Since over at SciBlogs many of us are blogging about vaccination, I thought I’d take the opportunity to re-post something I wrote earlier this year, concerning the promotion of homeopathic ‘vaccines’ for a range of serious illnesses.
Over on Code for Life, Grant’s put up some posts concerning homeopathy (here & here, for example). He’s also suggested that homeopathic (& other) remedies should carry disclaimers to do with their active ingredients (or lack thereof) and what they can & can’t do.
Anyway, one of the common responses to articles critical of homeopathy & other ‘complementary & alternative medicines’** is that, even if they ‘work’ only via the placebo effect, at least they do no harm. I would argue that if the placebo effect masks an ongoing problem, then it is doing harm. And the same is true if patients are led to stop taking necessary medication. But – & I think more seriously – here’s an example where following a homeopathic prescription may do considerable damage: homeopathic vaccinations.
The article I’ve linked to (posted by Peter Bowditch of ratbags.com, for purposes of serious critiquing) makes the following claim:
Homeopathic immunisation is effective against poliomyelitis, chickenpox, meningococcal disease, hepatitis (all types),Japanese encephalitis, Hib, influenza, measles, pneumococcal disease, cholera, smallpox, typhoid, typhus, whoopingcough, rubella, mumps, diphtheria, malaria, tetanus, yellow fever, dysentery, and many other epidemic diseases.
Well, they’re pretty safe in making this claim for smallpox as that’s been eradicated in the wild, but the rest are still with us in various parts of the world. These are pretty extraordinary claims for products that, by their very nature, usually contain no molecules whatsoever of their supposed active ingredients. Most of the diseases on that list can be fatal if left untreated, & can leave survivors with ongoing physical problems. So you’d expect to see some decent evidence that homeopathic ‘vaccines’ actually perform as claimed – good, solid evidence-based data on patient outcomes. Not vague statements that lack names, dates & other data, which is all the article provides. Yet hard evidence appears to be lacking.

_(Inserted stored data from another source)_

Definition redrive_proxy (h : JoinHandle (list RequestBuilder)) : list Redrive :=
  match joined h with
  | Some batch => [RProxy batch]
  | None => []
  end.

Definition redrives (h : handles_t) : list Redrive :=
  mjoin (redrive_stats <$> stats_flush_handles h) ++
  mjoin (redrive_traces <$> trace_flush_handles h) ++
  mjoin (redrive_logs <$> log_flush_handles h) ++
  mjoin (redrive_metrics <$> metric_flush_handles h) ++
  mjoin (redrive_proxy <$> proxy_flush_handles h).

(** Only the joining of a stats handle sets the flag. *)
Definition stats_join_error (h : handles_t) : bool :=
  existsb (fun h => match joined h with None => true | Some _ => false end) (stats_flush_handles h).

(** The body of a spawned redrive: what the flush returns is dropped. *)
Definition run_redrive (self : t) (r : Redrive) (i : Inputs) : outcome t :=
  match r with
  | RStats retry => '(_, self) ← flush_stats self false (Some retry) i; Done self
  | RTraces retry => let _ := flush_traces self (Some retry) i in Done self
  | RLog item => _ ← flush_logs self (Some item) i; Done self
  | RMetrics batch =>
      let _ := (if (flusher_id batch <? metrics_flushers self)%nat
                then metrics_results i (flusher_id batch) (series batch) (sketches batch) else None) in
      Done self
  | RProxy batch => '(_, self) ← flush_proxy self (Some batch) i; Done self
  end.

(** The redrives in the order in which the runtime runs them, [inputs k] for the
    [k]-th spawned. *)
Fixpoint run_redrives (self : t) (rs : list (nat * Redrive)) (inputs : nat -> Inputs) : outcome t :=
  match rs with
  | [] => Done self
  | (k, r) :: rs => self ← run_redrive self r (inputs k); run_redrives self rs inputs
  end.

(** [panicked k]: joining the [k]-th redrive gives a [JoinError]. *)
Definition await_handles (self : t) (inputs : nat -> Inputs) (order : list nat)
    (panicked : nat -> bool) : outcome (bool * t) :=
  let rs := imap pair (redrives (handles self)) in
  let flush_error := stats_join_error (handles self) in
  self ← run_redrives (with_handles self Handles.new) (join_all order rs) inputs;
  Done (flush_error || existsb panicked (seq 0 (length rs)), self).

(** Whether the metrics handle failed or a metrics flusher handed data back. *)
Definition metrics_flag (self : t) (i : Inputs) : bool :=
  let '(flushed_series, flushed_sketches, metrics_handle_failed) :=
    match metrics_got i with
    | Some (series, sketches) => (series, sketches, false)
    | None => ([], [], true)
    end in
  metrics_handle_failed ||
  existsb (fun retry => match retry with
                        | Some (series, sketches) => negb (is_nil series) || negb (is_nil sketches)
                        | None => false
                        end)
    ((fun idx => metrics_results i idx flushed_series flushed_sketches) <$> seq 0 (metrics_flushers self)).

Definition flush_blocking_inner (self : t) (force_stats : bool) (i : Inputs) : outcome (bool * t) :=
  let metrics := metrics_flag self i in
  let self := drain_dsm self in
  logs ← flush_logs self None i;
  let traces := flush_traces self None i in
  '(stats, self) ← flush_stats self force_stats None i;
  '(proxy, self) ← flush_proxy self None i;
  let undelivered :=
    [negb (is_nil logs); metrics;
     match traces with Some t => negb (is_nil t) | None => false end;
     match stats with Some s => negb (is_nil s) | None => false end;
     match proxy with Some p => negb (is_nil p) | None => false end] in
  Done (existsb id undelivered, self).

Definition flush_blocking (self : t) (i : Inputs) : outcome (bool * t) :=
  flush_blocking_inner self false i.

Definition flush_blocking_final (self : t) (i : Inputs) : outcome (bool * t) :=
  flush_blocking_inner self true i.






Hypothesis builds : forall uri headers data, http_post uri headers data <> None.
Hypothesis serializes : forall stats, serialize stats <> None.









(** Awaiting the handles loses the requests proxied in the meantime: when
    the earlier proxy flush handed nothing back, [await_handles] nevertheless
    flushes the proxy queue again and drops what that flush hands back, so
    requests no attempt of which was accepted are neither queued, nor kept for a
    retry, nor reported. *)
Theorem proxy_redrive_drops_requests self inputs panicked pkey ph :
  redrives (handles self) = [RProxy []] -> stats_join_error (handles self) = false ->
  panicked 0%nat = false ->
  proxy_key (inputs 0%nat) = Some pkey -> Proxy.headers_resolve (proxy_flusher self) pkey ph ->
  completion_order (proxy_order (inputs 0%nat)) (length (ProxyAggregator.queue (proxy_aggregator self))) ->
  (forall k, accepted Proxy.accepts (proxy_answers (inputs 0%nat) k) = false) ->
  exists self',
    await_handles self inputs [0%nat] panicked = Done (false, self') /\
    handles self' = Handles.new /\ ProxyAggregator.queue (proxy_aggregator self') = [] /\
    undelivered Proxy.accepts (proxy_answers (inputs 0%nat))
      (Proxy.request_of (proxy_flusher self) ph <$> ProxyAggregator.queue (proxy_aggregator self))
    = (Proxy.request_of (proxy_flusher self) ph <$> ProxyAggregator.queue (proxy_aggregator self)).
Proof.
  intros Hrs Hse Hpan Hk Hh Ho Hrej. unfold await_handles. rewrite Hrs, Hse.
  cbn [imap]. change (join_all [0%nat] [(0%nat, RProxy [])]) with [(0%nat, RProxy [])].
  cbn [run_redrives run_redrive]. unfold flush_proxy.
  change (proxy_flusher (with_handles self Handles.new)) with (proxy_flusher self).
  change (proxy_aggregator (with_handles self Handles.new)) with (proxy_aggregator self). rewrite Hk.
  destruct (Proxy.proxy_flush_spec (proxy_flusher self) (proxy_aggregator self) (Some []) pkey ph
    (proxy_answers (inputs 0%nat)) (proxy_order (inputs 0%nat)))
    as (failed & flusher & agg & -> & Hagg & _); [done|by constructor| |].
  { cbn [Proxy.to_send]. by rewrite length_fmap. }
  cbn [mbind outcome_mbind outcome_bind]. eexists. split; [cbn; by rewrite Hpan|].
  split; [done|]. split; [by destruct Hagg as [[_ Hx]|[Hx _]]|].
  by apply undelivered_all.
Qed.
End Service.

Take influenza, for example. Here’s an evidence review from our Ministry of Health – a meta-analysis of a number of studies examining claims for a homeopathic ‘remedy’ called oscillococcinum (made from the liver of a dead duck, by the way, although it’s so highly diluted that you would be hard-pressed to find any evidence at all of duck in your liquid or pills). Oscillococcinum is prescribed by many homeopaths as both a prophylactic & treatment for flu. The Ministry’s evidence summary examined data from a systematic review & a total of 7 clinical trials (representing 3459 patients). Three of the trials (2265 patients) found that the oscillococcinum preparation did not prevent the flu. The other 4 trials looked at its efficacy in treating flu – oscillococcinum shortened the length of the illness by about 6 hours. In other words, this particular homeopathic remedy didn’t do what was claimed for it; it acted as neither vaccine nor treatment. (There did appear to be some reduction in severity of flu symptoms, but as such data tend to be self-reported it’s hard to be sure how much represented actual effect of the preparation & how much reflected patient expectations that they’d get better.)
But that’s just the flu – what about the other claims made in that article? Since they’re extremely vague, & cite no evidence whatsoever in their support, it’s rather difficult to judge. But a scirus search for published data on the claimed efficacy of homeopathic treatment during a a supposed polio ‘epidemic’ in Buenos Aires turned up nothing. And frankly, if the stuff was that good I’d expect to see hard evidence of that fact. Given the potential severity of polio, I’m sure doctors around the globe would love to have an addition to the treatments available to them. But then, it seems that most individuals affected by polio don’t progress to the severe paralytic form of the disease – so many of those Buenos Aires patients claimed as success stories for the homeopathic ‘vaccine’ may in fact have had the less severe infection, easily confused with the flu. With no actual data in the article, how can we tell?
So it’s hard to see how the claims made in the article for homeopathy’s ability to prevent serious, potentially lethal, infectious diseases can be supported. What’s more, I wonder how those claims can sit with any code of conduct for homeopaths. After all, the Society of Homeopaths in the UK has a code of ethics which clearly states that no advertising may be used which expressly or implicitly claims to cure named diseases. And another homeopathy site expressly states that TCAM practitioners are prohibited from… treating infectious, communicable diseases (which is pretty much everything on that list I cited). Where does the responsibility lie, if someone follows this advice, takes (for example) a malaria ‘vaccine‘, contracts the falciparum form of the disease, and dies?
PS CAM isn’t really the right term. If a treatment works, can be shown to work in a reliable manner, produces positive outcomes that can be confirmed by other workers in the field – then it’s medicine. If it doesn’t – whatever it is, medicine it’s not.
And Ben Goldacre has an excellent article on the subject here.